The green light was used to capture the infant’s attention, and as soon as the infant’s gaze oriented towards it, it was extinguished and one of the red lights on the side began blinking. The sound began playing over both speakers when the infant oriented toward the red light. Looking time to the blinking side lights was measured from the moment the infant oriented towards the light until the moment s/he looked away for more than two seconds. When the infant looked away for more than two seconds, the side light was extinguished, and the green light in front was lit again. As soon as the infant oriented towards the green light the procedure was repeated. The successive use of one or the other red side-light was quasi-randomized (the same side-light was not employed more than twice in succession).
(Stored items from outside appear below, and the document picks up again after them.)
(* ===== verification/HazardTheorems.v ===== *)
(** What the hazard adapters promise: the decision margin, the guards on
    escalated states, totality, and the rain history of the landslide adapter
    against a log that is never pruned. *)

From Stdlib Require Import ZArith SpecFloat.
From S2P Require Import Prelude Binary64 Enums Models Hazards.
Open Scope Z_scope.
(** Literals are compared by evaluation only. *)
#[local] Opaque int_truediv.

(** ** Decision margins *)

Definition reached (score : f64) (t : Thresholds.threshold) : bool := fle t.1 score.

Lemma zip_tail_increasing (l : list Thresholds.threshold) :
  existsb (fun p => fle p.2.1 p.1.1) (zip l (tail l)) = false ->
  Forall (fun t => is_nan t.1 = false) l ->
  Sorted (fun x y => flt x.1 y.1 = true) l.
Proof.
  induction l as [|x l IH]; intros H Hn; [constructor|].
  apply Forall_cons in Hn as [Hx Hn].
  destruct l as [|y l]; [repeat constructor|].
  cbn in H. apply orb_false_iff in H as [Hxy H]. constructor; [by apply IH|].
  constructor. apply Forall_cons in Hn as [Hy _]. by apply fle_false_flt.
Qed.

Lemma flt_trans_1 x y z : flt x y = true -> flt y z = true -> flt x z = true.
Proof.
  rewrite !flt_key. intros (k & l & Hk & Hl & H) (l' & m & Hl' & Hm & H'). simplify_eq.
  exists k, m. split_and!; [done..|]. destruct k as [[??]?], l as [[??]?], m as [[??]?]; cbn in *.
  revert H H'. repeat case Z.compare_spec; intros; subst; try done; lia.
Qed.

Lemma last_reached score l st :
  StronglySorted (fun x y => flt x.1 y.1 = true) l ->
  let r := fold_left (fun st t => if reached score t then t.2 else st) l st in
  r = st /\ Forall (fun t => reached score t = false) l \/
  exists t, t ∈ l /\ reached score t = true /\ r = t.2 /\
    Forall (fun t' => reached score t' = true -> t' = t \/ flt t'.1 t.1 = true) l.
Proof.
  intros Hs. revert st. induction Hs as [|x l Hs IH Hall]; intros st; cbn; [left; eauto|].
  destruct (IH (if reached score x then x.2 else st)) as [[Hr Hf]|(t & Ht & Hrt & Hr & Hf)].
  - destruct (reached score x) eqn:Hx.
    + right. exists x. split_and!; [set_solver|done|done|]. apply Forall_cons. split; [by left|].
      eapply Forall_impl; [exact Hf|]. cbn. congruence.
    + left. split; [done|]. by apply Forall_cons.
  - right. exists t. split_and!; [set_solver|done|done|]. apply Forall_cons. split; [|done].
    intros _. right. exact (Forall_in _ _ _ Hall Ht).
Qed.

Lemma threshold_leb_total x y :
  Thresholds.threshold_leb x y = false -> Thresholds.threshold_leb y x = true.
Proof.
  unfold Thresholds.threshold_leb. rewrite negb_false_iff, negb_true_iff. intros H.
  apply fle_flt_false. by apply flt_fle.
Qed.

(** The decision without its error checks. *)
Lemma decide_ok score ts margin d :
  Thresholds.decide_with_margin score ts margin = Ok d ->
  unit_interval score = true /\ Forall (fun t => unit_interval t.1 = true) ts /\
  let ordered := sort_by Thresholds.threshold_leb ts in
  StronglySorted (fun x y => flt x.1 y.1 = true) ordered /\
  (existsb (Thresholds.near score margin) ordered = true /\
     d = Thresholds.mkDecision IncidentState.WATCH true (Some "decision_threshold_margin_abstention")
   \/ existsb (Thresholds.near score margin) ordered = false /\
     d = Thresholds.mkDecision
           (fold_left (fun st t => if reached score t then t.2 else st) ordered IncidentState.NORMAL)
           false None).
Proof.
  unfold Thresholds.decide_with_margin. intros H.
  apply rbind_ok in H as ([] & H1%check_ok & H). apply rbind_ok in H as ([] & _ & H).
  cbv zeta in H. apply rbind_ok in H as ([] & H2%check_ok & H).
  apply rbind_ok in H as ([] & H3%check_ok & H).
  assert (Hu : Forall (fun t => unit_interval t.1 = true) (sort_by Thresholds.threshold_leb ts)).
  { apply Forall_forall. intros t Ht. destruct (unit_interval t.1) eqn:E; [done|].
    exfalso. enough (existsb (fun t : Thresholds.threshold => negb (fle f0 t.1 && fle t.1 f1))
      (sort_by Thresholds.threshold_leb ts) = true) by congruence.
    apply List.existsb_exists. exists t. split; [by apply list_elem_of_In|].
    unfold unit_interval in E. by rewrite E. }
  split; [by apply negb_false_iff|]. split; [by rewrite sort_by_perm in Hu|].
  split.
  - apply Sorted_StronglySorted; [|apply zip_tail_increasing; [done|]].
    + intros x y z. apply flt_trans_1.
    + eapply Forall_impl; [exact Hu|]. intros t Ht. cbn in Ht. unfold unit_interval in Ht.
      apply andb_true_iff in Ht as [_ Ht]. by apply fle_not_nan in Ht as [? _].
  - destruct (existsb (Thresholds.near score margin) _); [left|right]; by injection H as <-.
Qed.

(** A decision abstains exactly when the score lies within the margin of
    some threshold, and then says WATCH; otherwise its state is the one of the
    highest threshold the score reaches, NORMAL when it reaches none. *)
Theorem decide_with_margin_spec score ts margin d :
  Thresholds.decide_with_margin score ts margin = Ok d ->
  (Thresholds.abstained d = true <->
     exists t, t ∈ ts /\ fle (fabs (fsub score t.1)) margin = true) /\
  (Thresholds.abstained d = true -> Thresholds.state d = IncidentState.WATCH) /\
  (Thresholds.abstained d = false ->
     Thresholds.state d = IncidentState.NORMAL /\ Forall (fun t => fle t.1 score = false) ts \/
     exists t, t ∈ ts /\ fle t.1 score = true /\ Thresholds.state d = t.2 /\
       Forall (fun t' => fle t'.1 score = true -> t' = t \/ flt t'.1 t.1 = true) ts).
Proof.
  intros (_ & _ & Hs & H)%decide_ok.
  assert (Hnear : existsb (Thresholds.near score margin) (sort_by Thresholds.threshold_leb ts) = true
    <-> exists t, t ∈ ts /\ fle (fabs (fsub score t.1)) margin = true).
  { rewrite List.existsb_exists. unfold Thresholds.near.
    setoid_rewrite <- list_elem_of_In. by setoid_rewrite sort_by_perm. }
  destruct H as [[Hn ->]|[Hn ->]]; cbn; rewrite <- Hnear, Hn; split_and!; try done.
  intros _. destruct (last_reached score _ IncidentState.NORMAL Hs) as [[Hr Hf]|(t & Ht & Hrt & Hr & Hf)].
  - left. split; [done|]. by rewrite sort_by_perm in Hf.
  - right. exists t. rewrite sort_by_perm in Ht, Hf. done.
Qed.

Lemma decide_with_margin_spec_witness :
  exists t, t ∈ EarthquakeAdapter.thresholds /\
    fle (fabs (fsub (lit 43 100) t.1)) Thresholds.default_margin = true.
Proof.
  apply (decide_with_margin_spec (lit 43 100) EarthquakeAdapter.thresholds Thresholds.default_margin
    (Thresholds.mkDecision IncidentState.WATCH true (Some "decision_threshold_margin_abstention")));
    vm_compute; reflexivity.
Defined.

(** ** Results *)

Definition escalated (state : IncidentState.t) : Prop :=
  state = IncidentState.SUSPECTED \/ state = IncidentState.CONFIRMED.

Lemma build_result_ok st o score state features coverage abstained reasons profile a :
  build_result st o score state features coverage abstained reasons profile = Ok a ->
  unit_interval score = true /\ AnalysisResult.score a = score /\
  AnalysisResult.state_hint a = state /\ AnalysisResult.coverage a = coverage /\
  AnalysisResult.abstained a = abstained /\ AnalysisResult.features a = features /\
  AnalysisResult.reason_codes a = sorted_set reasons.
Proof.
  unfold build_result, AnalysisResult.validate. intros ([] & H%check_ok & H2)%rbind_ok.
  injection H2 as <-. by apply negb_false_iff in H.
Qed.

Lemma build_result_total st o score state features coverage abstained reasons profile :
  unit_interval score = true ->
  exists a, build_result st o score state features coverage abstained reasons profile = Ok a.
Proof. intros H. unfold build_result, AnalysisResult.validate. cbn. rewrite H. eauto. Qed.

Lemma unit_not_nan x : unit_interval x = true -> is_nan x = false.
Proof. unfold unit_interval. intros [_ H]%andb_true_iff. by apply fle_not_nan in H as [? _]. Qed.

Lemma py_min_le_r x y : is_nan y = false -> is_nan (py_min x y) = false -> fle (py_min x y) y = true.
Proof.
  unfold py_min. intros Hy. destruct (flt y x) eqn:E; intros Hx; [by apply fle_refl|].
  by apply flt_false_fle.
Qed.

Lemma unit_interval_py_min x : nonneg x = true -> unit_interval (py_min f1 x) = true.
Proof.
  intros H. unfold unit_interval. apply andb_true_iff. split.
  - rewrite <- nonneg_fle. by apply py_min_nonneg.
  - by apply py_min_le_l.
Qed.

(** ** Earthquake *)

Lemma capped_not_escalated score : ~ escalated (EarthquakeAdapter.capped score).2.
Proof. unfold EarthquakeAdapter.capped, escalated; cbn. destruct (fle _ _); intuition congruence. Qed.

(** An escalated decision of a table whose escalated thresholds are at least
    [least] has reached [least] and does not abstain. *)
Lemma decide_escalated score ts margin d least :
  Thresholds.decide_with_margin score ts margin = Ok d -> escalated (Thresholds.state d) ->
  Forall (fun t => escalated t.2 -> fle least t.1 = true) ts ->
  Thresholds.abstained d = false /\ fle least score = true.
Proof.
  intros (_ & _ & Hs & [[_ ->]|[_ ->]])%decide_ok; cbn; unfold escalated at 1; [intuition congruence|].
  intros He Hts. split; [done|].
  destruct (last_reached score _ IncidentState.NORMAL Hs) as [[Hr _]|(t & Ht & Hrt & Hr & _)];
    rewrite Hr in He; [intuition congruence|].
  rewrite sort_by_perm in Ht. eapply fle_trans; [|exact Hrt]. by apply (Forall_in _ _ _ Hts Ht).
Qed.

(** An earthquake observation raises the state to SUSPECTED or CONFIRMED
    only when all three axes were measured, the clock was never stepped and
    the score reaches the SUSPECTED threshold outside its margin; the coverage
    is then sufficient and the result does not abstain.  With an axis missing
    or an unsafe clock the score is capped at 0.54, and a missing axis always
    abstains. *)
Theorem earthquake_escalation_guarded st o a :
  EarthquakeAdapter.analyze st o = Ok a ->
  let missing := EarthquakeAdapter.required ∖ dom (Observation.values o) in
  (escalated (AnalysisResult.state_hint a) ->
     missing = ∅ /\ Observation.clock_epoch o <= 0 /\
     AnalysisResult.coverage a = CoverageState.SUFFICIENT /\ AnalysisResult.abstained a = false /\
     fle (lit 45 100) (AnalysisResult.score a) = true) /\
  (missing <> ∅ \/ 0 < Observation.clock_epoch o ->
     fle (AnalysisResult.score a) (lit 54 100) = true) /\
  (missing <> ∅ -> AnalysisResult.abstained a = true /\
     AnalysisResult.coverage a <> CoverageState.SUFFICIENT).
Proof.
  unfold EarthquakeAdapter.analyze. intros H.
  apply rbind_ok in H as ([] & _ & H). cbv zeta in H.
  apply rbind_ok in H as (label & _ & H). apply rbind_ok in H as (d & Hd & H). cbv zeta.
  set (missing := EarthquakeAdapter.required ∖ dom (Observation.values o)) in *.
  set (score := py_min f1 _) in *.
  destruct (0 <? Observation.clock_epoch o) eqn:Hc.
  - assert (Hclock : 0 < Observation.clock_epoch o) by lia.
    destruct (decide (missing <> ∅)) as [Hm|Hm]; cbn beta iota in H;
      apply rbind_ok in H as (q & _ & H); apply rbind_ok in H as (e & _ & H);
      apply build_result_ok in H as (Hu & -> & -> & -> & -> & _); split_and!;
      try (intros He; destruct (capped_not_escalated _ He)); try done;
      try (intros _; apply py_min_le_r; [reflexivity|by apply unit_not_nan]).
    intros _. split; [done|]. by case_decide.
  - assert (Hclock : ~ 0 < Observation.clock_epoch o) by lia.
    destruct (decide (missing <> ∅)) as [Hm|Hm]; cbn beta iota in H;
      apply rbind_ok in H as (q & _ & H); apply rbind_ok in H as (e & _ & H);
      apply build_result_ok in H as (Hu & -> & -> & -> & -> & _).
    + split_and!; [intros He; destruct (capped_not_escalated _ He)| |].
      * intros _. apply py_min_le_r; [reflexivity|by apply unit_not_nan].
      * intros _. split; [done|]. by case_decide.
    + split_and!; [|intros [?|?]; done|done].
      intros He. apply (decide_escalated _ _ _ _ (lit 45 100)) in Hd; [|done|].
      * apply dec_stable in Hm. split_and!; [done|lia|done|apply Hd|apply Hd].
      * repeat constructor; cbn; unfold escalated; [intuition congruence|done..].
Qed.
(* ===== verification/Artifacts.v ===== *)
(** Governed artifact storage (storage/artifact_governance.py,
    storage/artifacts.py): policies, the catalog of registrations, references
    and deletion events, and the content-addressed store on top of it.

    Bytes are strings.  The directory tree of the store is the finite map from
    relative paths to contents; what happens to it outside the store is an
    argument of the executions.  The catalog's tables are lists of rows.
    [sha256] is the hexadecimal digest, [uuid5] is [uuid5(NAMESPACE_URL, name)],
    [isoformat] and [json_time] the two texts of a timestamp (Python's and
    pydantic's); clock readings and the outcome of a file write are arguments. *)

From Stdlib Require Import ZArith.
From S2P Require Import Prelude Binary64 Enums Models CanonicalJson.
Open Scope Z_scope.

Module ArtifactClassification.
Inductive t : Type :=
  | PUBLIC
  | INTERNAL
  | RESTRICTED
  | SECRET_PROHIBITED.
#[global] Instance eq_dec : EqDecision t.
Proof. solve_decision. Defined.
Definition value (x : t) : string :=
  match x with
  | PUBLIC => "public"
  | INTERNAL => "internal"
  | RESTRICTED => "restricted"
  | SECRET_PROHIBITED => "secret_prohibited"
  end.
End ArtifactClassification.

Module ArtifactRetention.
Inductive t : Type :=
  | EPHEMERAL
  | OPERATIONAL
  | INCIDENT_EVIDENCE
  | RELEASE_PROOF
  | LEGAL_HOLD.
#[global] Instance eq_dec : EqDecision t.
Proof. solve_decision. Defined.
Definition value (x : t) : string :=
  match x with
  | EPHEMERAL => "ephemeral"
  | OPERATIONAL => "operational"
  | INCIDENT_EVIDENCE => "incident_evidence"
  | RELEASE_PROOF => "release_proof"
  | LEGAL_HOLD => "legal_hold"
  end.
End ArtifactRetention.
Lemma put_bytes_run data media critical policy scope write now s r s' :
  put_bytes float_repr sha256 uuid5 json_time data media critical policy scope write now s = (r, s') ->
  same_limits s s' /\
  ((files s' = files s /\ forall ref, r = Ok ref -> is_Some (files s !! path_of (sha256 data))) \/
   files s !! path_of (sha256 data) = None /\
   files s' = <[path_of (sha256 data) := data]> (files s) /\
   used_bytes s + size_of data <= (if critical then max_bytes s else max_bytes s - reserve_bytes s)) /\
  forall ref, r = Ok ref -> ArtifactRef.sha256 ref = sha256 data.
Proof.
  unfold put_bytes. unfold bind at 1, get. destruct (forced_read_only s).
  { intros [= <- <-]. split_and!; [done|by left|done]. }
  cbn [raise_if]. unfold bind at 1. cbn [ret].
  destruct (files s !! path_of (sha256 data)) as [existing|] eqn:Ef.
  - destruct (bool_decide _); cbn [negb raise_if].
    2:{ intros [= <- <-]. split_and!; [done|by left|done]. }
    unfold bind at 1. cbn [ret]. unfold bind. destruct (on_catalog _ s) as [r1 s1] eqn:E1.
    destruct (on_catalog_run _ _ _ _ E1) as [Hf Hl].
    destruct r1; intros [= <- <-]; (split; [done|split; [left|]]); [done|by intros ref [= <-]|done..].
  - set (limit := if critical then _ else _). destruct (limit <? used_bytes s + size_of data) eqn:Elim.
    { intros [= <- <-]. split_and!; [done|by left|done]. }
    unfold bind at 1. cbn [ret]. destruct write as [exc|].
    { intros [= <- <-]. split_and!; [done|by left|done]. }
    unfold bind at 1, modify. unfold bind. destruct (on_catalog _ _) as [r1 s1] eqn:E1.
    destruct (on_catalog_run _ _ _ _ E1) as [Hf Hl]. cbn in Hf.
    destruct r1; intros [= <- <-]; (split; [done|split; [right|]]); [|by intros ref [= <-]| |done];
      (split_and!; [done|done|unfold limit in Elim; destruct critical; lia]).
Qed.

(** ** Deleting *)
Lemma delete_digest_run digest actor tombstone force now s r s' :
  delete_digest float_repr sha256 uuid5 isoformat digest actor tombstone force now s = (r, s') ->
  s' = s \/
  (is_digest hex_digit_any_case digest = true /\
   (exists policy, authorize_deletion digest tombstone force now s = Ok policy) /\
   files s' = delete (path_of digest) (files s) /\ same_limits s s' /\ same_claims s s').
Proof.
  unfold delete_digest. destruct (is_digest _ digest); [|intros [= _ <-]; by left].
  cbn [negb raise_if]. unfold bind at 1 2, get. cbn [ret]. unfold bind at 1, lift.
  destruct (authorize_deletion _ _ _ _ s) as [policy|e]; [|intros [= _ <-]; by left].
  unfold bind at 1. destruct (match files s !! path_of digest with Some _ => _ | None => _ end);
    [intros [= _ <-]; by left|].
  cbn [raise_if ret]. unfold bind at 1, modify. destruct policy as [policy|];
    intros [= _ <-]; right; (split_and!; [done|by eexists|done|done|]); [|done].
  split; cbn; by destruct (existsb _ _).
Qed.

(** The registrations allow a deletion without force: none is held, a
    tombstone is there where one is required, and a registration for manual
    deletion only gives way to a tombstone another one requires. *)
Definition allowed (digest : string) (tombstone : bool) (c : ArtifactCatalog.t) : Prop :=
  forall p, registered p digest c ->
    match ArtifactPolicy.deletion_policy p with
    | ArtifactDeletionPolicy.GC_ALLOWED => True
    | ArtifactDeletionPolicy.TOMBSTONE_REQUIRED => tombstone = true
    | ArtifactDeletionPolicy.MANUAL_ONLY => tombstone = true /\ exists q, registered q digest c /\
        ArtifactPolicy.deletion_policy q = ArtifactDeletionPolicy.TOMBSTONE_REQUIRED
    | ArtifactDeletionPolicy.HOLD_PROTECTED => False
    end.

Lemma authorize_deletion_policies digest tombstone now s policy :
  authorize_deletion digest tombstone false now s = Ok policy ->
  (forall p, ~ registered p digest (catalog s)) \/
  unreferenced digest now (catalog s) /\ allowed digest tombstone (catalog s).
Proof.
  unfold authorize_deletion. destruct (ArtifactCatalog.effective_policy _ _) as [p|e] eqn:Ep.
  2:{ pose proof (effective_policy_missing digest (catalog s)) as Hn.
      destruct e; try done. intros _. left. intros p Hp%registered_policies. unfold ArtifactCatalog.effective_policy in Ep.
      fold (policies digest (catalog s)) in Ep. destruct (policies digest _); [by apply not_elem_of_nil in Hp|].
      unfold ArtifactPolicy.validate, check in Ep. by repeat case_match. }
  intros H. right. apply rbind_ok in H as ([] & H1%check_ok & H).
  apply rbind_ok in H as ([] & H2%check_ok & H). apply rbind_ok in H as ([] & H3%check_ok & _).
  rewrite andb_true_r, negb_false_iff, bool_decide_eq_true in H1. apply no_references in H1. split; [done|].
  intros q Hq%registered_policies. pose proof (effective_policy_largest digest (catalog s)) as Hl.
  destruct (Hl p _ Ep ltac:(unfold aspects; do 4 right; left)) as [Hle (m & Hm & Hmax)].
  specialize (Hle q Hq). cbn in Hle, Hmax. apply registered_policies in Hm.
  rewrite andb_true_r in H2, H3. apply orb_false_iff in H3 as [H3 H4].
  apply bool_decide_eq_false in H3, H4.
  destruct (ArtifactPolicy.deletion_policy p) eqn:Hp; try done; cbn in H2;
    destruct (ArtifactPolicy.deletion_policy q); cbn in Hle; try lia; try done.
  - by destruct tombstone.
  - split; [by destruct tombstone|]. exists m. split; [done|].
    destruct (ArtifactPolicy.deletion_policy m); cbn in Hmax; done.
Qed.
The familiarization language consisting of the 48 aXb strings (presented in random order) was played continuously over both speakers, irrespective of the infant’s looking behavior (similar to previous studies [1011, 23]). This ensured that the familiarization phase had the same duration for all infants (two minutes) and was not prolonged by the infants’ failure to visually attend to the stimuli (leading to increased drop-out rates). Infants’ looking time (the total amount of looking time to the red side-lights during familiarization) was calculated, to obtain an approximate measure of each infant’s attention to the familiarization material, on the assumption that visual fixation is a proxy for auditory attention. If looking time at familiarization predicts discrimination performance, then auditory attention is crucial to learning.

Contingency phase.

Following the familiarization phase, infants were presented with a short contingency training phase (the duration varied according to the looking times of the infants, but it never exceeded 30s). The green light was used to get the infant’s attention, and as soon as the infant oriented to it, one of the red lights started blinking. When the infant oriented to the red side-light, a 1s pure tone of 440Hz was played repeatedly (with 125ms pauses in between) from the speaker on the side of the light for as long as the child fixated the red light. When the child looked away for more than two seconds the sound stopped, and the green light came on again (whereas if the child looked away for less than two seconds, the trial continued uninterrupted). The same procedure was repeated one more time with the opposite side-light. This two-trial contingency phase was intended to train the infants on the contingency of light and sound on their looking behavior, thus preparing them for the procedure that would be used subsequently in the test phase and reducing potential noise in the first few test trials due to infants familiarizing themselves with this procedure. Contingency training has been used successfully in previous infant experiments [8,26] but has not been used in NAD-learning experiments before [1011,23].

Test phase.

The test phase consisted of 8 trials, 4 consistent with G1 and 4 consistent with G2. The order of presentation was quasi-randomized (no more than two trials of the same type, G1- or G2-consistent, could occur simultaneously). Whether the first trial was consistent or not to the familiarization grammar of the infant was counterbalanced over infants. Each test trial contained a maximum of 15 aYb strings (played consecutively with 750ms pauses in between), randomly sampled from the 6 aYb combinations (3 novel Ys combined with 2 dependencies) created for each grammar, G1 or G2.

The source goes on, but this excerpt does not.